Feasibility vs Optimisation

They key reason for the efficient run-time of our ILP models, is their lack of an optimisation function. In effect these become feasibility tests rather than optimisa- tions, the question becomes ’is there a search space?’ rather than ’which point maximises a particular function?’. In these cases we are interested in constraint satisfaction rather than optimisation. The ability to generate models using tools such as Matlab makes ILP a compelling option when investigating the feasibility of a given task set on a mixed criticality cyclic executive. Model generation tools allow for the rapid development of system models which provide a system designer with a means of investigating possible task allocations during all stages of the design and development process.
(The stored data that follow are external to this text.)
(* ===== verification/Scheduler.v ===== *)
(** * The scheduler of [src/anka64/os.rs]

    Device ticks, completion routing, the re-evaluation of blocked processes, one
    quantum of a process, the rounds of [run], and the boot contract. *)

From S2P Require Import Prelude State CapTable Extents Registry PointerFrames HeapLedger.
From S2P Require Import Fabric FabricCells FabricHeap Block Nic Desc Isa Core Kernel Syscalls.

(** [Kernel::new]; [context] is the value of the program-wide context counter. *)
Definition kernel_new (f : Fabric) (context : Z) : Kernel :=
  mkKernel f [] [] [] 0 ∅ (Some 1) 1048576 100 0 false [] [] [] [] None 0 context.

Inductive HaltDisposition :=
| UserExit (code : Z) | HaltSyscall | HaltTimer | HaltDevice | HaltSupervisorFault.
#[export] Instance HaltDisposition_eq_dec : EqDecision HaltDisposition.
Proof. solve_decision. Defined.

Definition classify_halt (c : Anka64Core) : HaltDisposition :=
  if bool_decide (core_privilege c = Supervisor) && (core_pc c =? core_trap_vector c) then
    match option_map ev_cause (head (core_event_frames c)) with
    | Some Syscall => HaltSyscall
    | Some TimerInterrupt => HaltTimer
    | Some DeviceInterrupt => HaltDevice
    | None => HaltSupervisorFault
    end
  else if bool_decide (core_privilege c = Supervisor) then HaltSupervisorFault
  else UserExit (reg c 0).

Section scheduler.
Context `{Profile} `{Host}.

(** ** Devices *)
Definition device_at (i : nat) : kernelM DeviceSlot := asks (λ k, vec_get i (k_devices k)).

Definition tick_controller (i : nat) : kernelM unit :=
  d ← device_at i;
  c ← on_fabric (λ f, x ← dev_tick (ds_controller d) f; Done (x.2, x.1));
  set_controller i c.
Definition tick_controllers : kernelM unit :=
  n ← gets (λ k, length (k_devices k));
  for_ (seq 0 n) tick_controller.

Definition tick_timer : kernelM bool :=
  f ← gets k_fabric;
  match fab_timer f with
  | Some t => let '(t, fired) := tick t in
              _ ← set_fabric (set_fab_timer (Some t)); mret fired
  | None => mret false
  end.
Task Ordering With Criticality Level

During task allocation, tasks are allocated to the appropriate number of minor cy- cles, and within these to a core. Within this, each minor cycle on each core, is split via the barrier separating the execution of each criticality level. The ordering of execution within tasks of the same criticality level is not explicit, schedulability simply requires the tasks to fit in some order. As the barrier is a dynamic structure, even if a criticality change occurs, the barrier will still be invoked and some work of the following criticality level will execute. In a dual criticality context, logically, work scheduled later in the LO criticality execution is more likely to be effected by a criticality change (HI work overrunning the pre-computed point S). If a critical- ity change occurs, HI work overruns the pre-computed S point by some amount, once that work completes LO work begins execution. Work scheduled first in the LO mode is less likely to suffer during a criticality change. The notion of Impor- tance could be used as a means of ordering tasks within a criticality level. Such an ordering could be applied to any criticality levels below the highest, with tasks assigned a higher importance executing earlier in the schedule. Ordering these tasks is simple, as the schedule is viable no matter which order the tasks execute. In addition to simply ordering tasks once a schedule has been established, importance could be used as a factor for optimisation. The solver could be tasked with ensuring that where possible, higher importance tasks execute before lower

importance. This could either be modelled as firm constraints, where such an order is mandatory or as a desired order which might suffer if the only schedulable solution breaks it. It is worth noting that if modelled as firm constraints optimality is lost (in that it may not find a feasibility schedule, even if one exsists).We return to the issue of optimisation in Chapter 5.